After traveling for a week with a friend in northern California, I had a surprising dream. In the dream, on a grassy hill there is a pavilion tent. I approach. Through the tent flap, a young man, lying naked on a bed, legs dangling over the bedside, seems to be waiting for me. The situation is spread with attraction and danger. The young man lay on some softly lit, rich fabric covering the bed. A boy/man. I approach more closely—I nurse suckle the (energetic) milk from him as I spread further his muscular, but no longer hairless, legs.

The scene of the dream shifts to a large procession. A group of aristocratic women in medieval or renaissance garb move from behind the tent toward a river below and distant mountains. A thunderstorm is building and threatening above and behind the mountains.

The scene shifts again to the river’s side where I am trying to pull by rope, a heavy log, up, over the bottom branches of a large oak tree.

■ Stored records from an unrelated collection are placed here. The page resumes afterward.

(* ===== verification/LpView.v ===== *)
(** * The markup of the liquidity provider page ([app/lp/page.tsx], [components/shared/SimulationPreview.tsx])

    The page over [LpPage], with the dialog that confirms a withdrawal, which [app/providers.tsx]
    renders beside every page.  Its two forms can be submitted only with their buttons
    enabled, and money moves only by them: the theorem of the file says which action asks for
    a deposit and which for a withdrawal, and with which amount. *)

From S2P Require Import Prelude JsNumber JsString JsValue Effects SdkTypes Base Assets Storage PoolPage Dialogs LpPage.
From S2P Require Import Markup DialogViews FrameViews Skeletons.
Local Open Scope Z_scope.

(** ** The preview of a transaction *)
Section Preview.
Context {E : Type}.
Definition labelled (label value : string) : node E := El "div" [] [El "span" [] [Txt label]; El "span" [] [Txt value]].
Definition preview_view (v : SimulationView) : node E :=
  match v with
  | Simulating =>
      El "div" [] [El "div" [] [El "div" [] [Icon "Sparkles"; El "span" [] [Txt "Simulating Transaction..."]]; El "div" [] []];
                   El "div" [] [El "div" [] []; El "div" [] []]]
  | SimulationFailed m => El "div" [] [El "div" [] [Icon "ShieldAlert"; El "span" [] [Txt "Simulation Failed"]]; El "p" [] [Txt m]]
  | SimulationUnavailable =>
      El "div" [] [El "div" [] [Icon "ShieldAlert"; El "span" [] [Txt "Simulation Unavailable"]];
                   El "p" [] [Txt "Live simulation data is currently unavailable. The fee shown at signing time may differ from this preview."]]
  | NoPreview => Frag []
  | TransactionPreview badge method footprint fee =>
      El "div" []
        [El "div" [] [El "div" [] [Icon "Sparkles"; El "span" [] [Txt "Transaction Preview"]];
                      El "div" [] [El "span" [] [Txt badge]; El "span" [] [El "span" [] []; El "span" [] []]]];
         El "div" [] [El "div" [] [El "span" [] [Txt "Method"]; El "span" [] [Icon "Cpu"; Txt method]]; labelled "Footprint Size" footprint;
                      El "div" [] [El "span" [] [Icon "Coins"; Txt "Estimated network fee"]; El "span" [] [Txt fee]]]]
  end.
End Preview.

Module LpMarkup.
Import LpPage.
Section View.
Context {scval : Type}.
Inductive ev := OnPage (e : event scval) | OnWallet (e : WalletView.ev).

Definition stat_view (s : Stat) : node ev := labelled s.1 s.2.
Definition overview_section (o : option Overview) : node ev :=
  El "section" [A "aria-labelledby" "pool-overview-heading"]
    [El "h2" [A "id" "pool-overview-heading"] [Txt "Pool Overview"];
     match o with
     | None => Skeletons.PoolStatsPanelSkeleton
     | Some v =>
         El "div" []
           [El "div" [] [El "div" [] [El "span" [] [Txt (ov_percent v)]; El "span" [] [Txt "Utilization"]]];
            El "div" [] (map stat_view (ov_figures v))]
     end].
Definition position_section (p : option (string * list Stat)) : node ev :=
  El "section" [A "aria-labelledby" "position-heading"]
    [El "h2" [A "id" "position-heading"] [Txt "My Position"];
     match p with
     | None => Skeletons.LPPositionCardSkeleton
     | Some v =>
         El "div" []
           [El "div" [] [El "span" [] [Txt "Active LP Position"]; El "span" [] [Txt v.1]]; El "div" [] (map stat_view v.2)]
     end].
Definition number_field (id : string) (f : FieldView) (onChange : string -> ev) : node ev :=
  El "input"
    ([A "id" id; A "type" "number"; A "step" "any"; A "value" (fv_value f); OnChange onChange] ++
     (if fv_invalid f then [A "aria-invalid" "true"] else []) ++
     match fv_describedby f with Some d => [A "aria-describedby" d] | None => [] end) [].
Definition field_alert (id : string) (f : FieldView) : node ev := when_some (fv_alert f) (fun m => El "p" [A "id" id; A "role" "alert"] [Txt m]).
Definition deposit_form (s : state scval) (v : LpView) : node ev :=
  El "form" [OnSubmit (OnPage SubmitDeposit)]
    [El "h2" [] [Txt "Deposit USDC"]; El "label" [A "htmlFor" "deposit-amount"] [Txt "Deposit amount"];
     number_field "deposit-amount" (lv_deposit v) (fun t => OnPage (TypeDeposit t)); field_alert "deposit-amount-error" (lv_deposit v);
     preview_view (lv_preview v);
     El "button" [A "type" "submit"; Flag "disabled" (depositDisabled s)] [Txt (lv_depositButton v)]].
Definition withdraw_form (s : state scval) (v : LpView) : node ev :=
  El "form" [OnSubmit (OnPage SubmitWithdraw)]
    [El "h2" [] [Txt "Withdraw Liquidity"]; El "label" [A "htmlFor" "withdraw-shares"] [Txt "Shares to redeem"];
     number_field "withdraw-shares" (lv_withdraw v) (fun t => OnPage (TypeShares t)); field_alert "withdraw-shares-error" (lv_withdraw v);
     El "p" [A "id" "withdraw-available"] [Txt (lv_available v)];
     El "button" [A "type" "submit"; Flag "disabled" (withdrawDisabled s)] [Txt (lv_withdrawButton v)]].
Definition connect_first (w : WalletView.state) : node ev :=
  El "div" [] [El "h1" [] [Txt "Connect Your Wallet"]; lift OnWallet (WalletView.view w)].
Definition page (s : state scval) (w : WalletView.state) : node ev :=
  match render s with
  | None => connect_first w
  | Some v =>
      El "div" []
        [El "div" [] [El "h1" [] [Txt "Liquidity Provider Portal"];
                      El "p" [] [Txt "Supply USDC liquidity, track pool performance, and manage your position."]];
         overview_section (lv_overview v); position_section (lv_position v);
         El "div" [] [deposit_form s v; withdraw_form s v]]
  end.
Definition dialog_event (e : ConfirmView.ev) : ev := OnPage (match e with ConfirmView.Cancel => DialogCancel | ConfirmView.Confirm => DialogConfirm end).
Definition view (s : state scval) (w : WalletView.state) : node ev := Frag [page s w; lift dialog_event (ConfirmView.view (dialog s))].
End View.
Arguments ev : clear implicits.
End LpMarkup.

(** ** Properties *)
Module LpMarkupFacts.
Import LpPage LpMarkup.
Section Facts.
Context {scval : Type}.
Implicit Types (s : state scval).

Definition allowed s (e : ev scval) : Prop :=
  match e with
  | OnWallet _ => connected (data s) = false
  | OnPage (TypeDeposit _) | OnPage (TypeShares _) => connected (data s) = true
  | OnPage SubmitDeposit => connected (data s) = true /\ depositDisabled s = false
  | OnPage SubmitWithdraw => connected (data s) = true /\ withdrawDisabled s = false
  | OnPage DialogCancel | OnPage DialogConfirm => is_Some (dialog s)
  | OnPage _ => False
  end.
Definition sent (e : ev scval) : option (event scval) := match e with OnPage e => Some e | OnWallet _ => None end.

Lemma preview_inert (v : SimulationView) : inert (preview_view v : node (ev scval)).
Proof. destruct v; showing. Qed.
Lemma field_offers sub (P : ev scval -> Prop) id f g : (forall t, P (g t)) -> offers_in sub P (number_field id f g).
Proof.
  intros Hg. unfold number_field. cbn [app]. destruct (fv_invalid f), (fv_describedby f); cbn [app]; offering; by constructor.
Qed.
Lemma lp_alert_offers sub (P : ev scval -> Prop) id f : offers_in sub P (field_alert id f).
Proof. unfold field_alert. offering. Qed.
Lemma overview_offers (P : ev scval -> Prop) o : offers P (overview_section o).
Proof. unfold overview_section, stat_view, labelled. offering. destruct o; [offering|apply offers_inert; showing]. Qed.
Lemma position_offers (P : ev scval -> Prop) p : offers P (position_section p).
Proof. unfold position_section, stat_view, labelled. offering. destruct p; [offering|apply offers_inert; showing]. Qed.

Lemma deposit_offers s v : connected (data s) = true -> offers (allowed s) (deposit_form s v).
Proof.
  intros Hc. unfold deposit_form. apply offers_form. intros sub Hs.
  offering; [by apply field_offers|apply lp_alert_offers|apply offers_inert, preview_inert|..].
  destruct (depositDisabled s) eqn:Hd; [done|]. assert (one (allowed s) sub) by (by apply (one_submission _ _ _ _ Hs)). by split.
Qed.
Lemma withdraw_offers s v : connected (data s) = true -> offers (allowed s) (withdraw_form s v).
Proof.
  intros Hc. unfold withdraw_form. apply offers_form. intros sub Hs.
  offering; [by apply field_offers|apply lp_alert_offers|..].
  destruct (withdrawDisabled s) eqn:Hd; [done|]. assert (one (allowed s) sub) by (by apply (one_submission _ _ _ _ Hs)). by split.
Qed.
Lemma lp_page_offers s w : offers (allowed s) (page s w).
Proof.
  unfold page, render. destruct (connected (data s)) eqn:Hc; cbn [negb].
  - offering; [apply overview_offers|apply position_offers|by apply deposit_offers|by apply withdraw_offers].
  - unfold connect_first. offering. intros es Ha%WalletViewFacts.wallet_actions. cbn.
    destruct Ha as [->|[(-> & _)|[([-> | ->] & _)|(-> & _)]]]; [by left|right; by eexists..].
Qed.
Lemma lp_offers s w : offers (allowed s) (view s w).
Proof.
  unfold LpMarkup.view. offering; [apply lp_page_offers|]. destruct (dialog s) as [a|] eqn:Hd; [|by apply offers_inert; showing].
  intros es [->|[->| ->]]%ConfirmViewFacts.confirm_actions; [by left|right; eexists; (split; [done|]); cbn; by rewrite Hd..].
Qed.

Lemma deposit_called s e z a : CallDeposit z a ∈ (step s e).2 ->
  e = SubmitDeposit /\ isDepositing s = false /\ positive_amount (depositAmount (form s)) = true /\
  stroops (amount_of (depositAmount (form s))) = Ok z /\ a = USDC.
Proof.
  destruct e; cbn [step].
  - by intros ?%elem_of_nil.
  - by destruct (connected _); intros ?%elem_of_nil.
  - unfold depositDisabled, submitDeposit. destruct (isDepositing s); [rewrite andb_false_r; by intros ?%elem_of_nil|].
    destruct (_ && _); [|by intros ?%elem_of_nil]. destruct (positive_amount _); cbn; [|by intros [=]%list_elem_of_singleton].
    destruct (stroops _); cbn; [|by intros ?%elem_of_nil]. by intros [= -> ->]%list_elem_of_singleton.
  - by destruct (isDepositing s); intros ?%elem_of_nil.
  - by destruct (connected _); intros ?%elem_of_nil.
  - destruct (_ && _); [|by intros ?%elem_of_nil]. unfold submitWithdraw. destruct (handleWithdraw _ _ _) as [[]|]; cbn.
    + by intros [=]%list_elem_of_singleton.
    + by intros ?%elem_of_nil.
    + by intros ?%elem_of_nil.
  - by destruct (isWithdrawing s); intros ?%elem_of_nil.
  - by intros ?%elem_of_nil.
  - destruct (dialog s); cbn; [by intros [=]%list_elem_of_singleton|by intros ?%elem_of_nil].
  - by intros ?%elem_of_nil.
  - by intros ?%elem_of_nil.
Qed.
Lemma run_one s e : (run s [e]).2 = (step s e).2.
Proof. cbn. destruct (step s e) as [s' o]. cbn. by rewrite app_nil_r. Qed.

(** C26: one action on the liquidity provider page or its dialog sends at most one event, one
    the page acts on: a submission only for a connected wallet and with its button enabled.  Only
    the submission of the first form asks for a deposit, of exactly the positive amount in its
    field and while none is under way; and only the confirmation in the dialog for a
    withdrawal, of the amount it holds. *)
Theorem lp_page_actions s w es (Ha : act (LpMarkup.view s w) es) :
  one (allowed s) es /\
  (forall z a, CallDeposit z a ∈ (run s (omap sent es)).2 ->
     es = [OnPage SubmitDeposit] /\ isDepositing s = false /\ positive_amount (depositAmount (form s)) = true /\
     stroops (amount_of (depositAmount (form s))) = Ok z /\ a = USDC) /\
  (forall z, CallWithdraw z ∈ (run s (omap sent es)).2 ->
     es = [OnPage DialogConfirm] /\ exists a, dialog s = Some a /\ ConfirmDialog.fn a = z).
Proof.
  apply lp_offers in Ha. split; [done|]. destruct Ha as [->|([e|e] & -> & _)]; [split; by intros ? ? ?%elem_of_nil || (intros ? ?%elem_of_nil)| |].
  - cbn [omap list_omap sent]. rewrite run_one. split; [intros z a H|intros z H].
    + apply deposit_called in H as [-> H]. by split.
    + apply LpPageFacts.withdraw_sent in H as [-> H]. by split.
  - split; [by intros ? ? ?%elem_of_nil|by intros ? ?%elem_of_nil].
Qed.
End Facts.
End LpMarkupFacts.

(** ** Witness *)
Definition lp_wallet : WalletView.state :=
  {| WalletView.installed := Some true; WalletView.connected := true; WalletView.address := Some "GA"; WalletView.network := Some "testnet";
     WalletView.loading := false; WalletView.walletError := None; WalletView.errorCode := None; WalletView.copied := false;
     WalletView.copyError := None; WalletView.switchingNetwork := false; WalletView.networkSwitchError := None |}.
Definition filled_lp_page : LpPage.state string := (LpPage.run (LpPage.mount LpPageWitness.session) [LpPage.TypeDeposit "1.5"]).1.
Lemma lp_page_actions_witness :
  act (LpMarkup.view filled_lp_page lp_wallet) [LpMarkup.OnPage LpPage.SubmitDeposit] /\
  LpPage.CallDeposit 15000000 USDC ∈ (LpPage.run filled_lp_page [LpPage.SubmitDeposit]).2 /\
  positive_amount (LpPage.depositAmount (LpPage.form filled_lp_page)) = true.
Proof.
  assert (H : act (LpMarkup.view filled_lp_page lp_wallet) [LpMarkup.OnPage LpPage.SubmitDeposit]).
  { apply act_click, list_elem_of_In. vm_compute. tauto. }
  assert (Hc : LpPage.CallDeposit 15000000 USDC ∈ (LpPage.run filled_lp_page [LpPage.SubmitDeposit]).2).
  { apply list_elem_of_In. vm_compute. tauto. }
  split; [exact H|]. split; [exact Hc|].
  exact (proj1 (proj2 (proj2 (proj1 (proj2 (LpMarkupFacts.lp_page_actions filled_lp_page lp_wallet _ H)) 15000000 USDC Hc)))).
Defined.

A vast flood charges, dark and thundering down the river valley. Both the tree and I disappear in the powerful waters. There is a sense that the waters are not condemnation,  but destiny and great peace… The important and surprising point of this dream is that when I awoke, I was flooded with an energy of enormous delight. Energy. For hours after I woke, sensations of ebullient joy flowed through me. Not just joy but energy. Flowing, endless energy. For weeks after, if I told the story or even remembered the dream, I would again be suffused in delight. What enabled me to evoke these levels of light-filled delight? The erotic elements in the dream? Not exactly. I believe that the dream indicated a shift between masculine and feminine poles in my psyche that engaged states of consciousness flooded with amorphous, trans- sexual (transcendent of opposites) delight.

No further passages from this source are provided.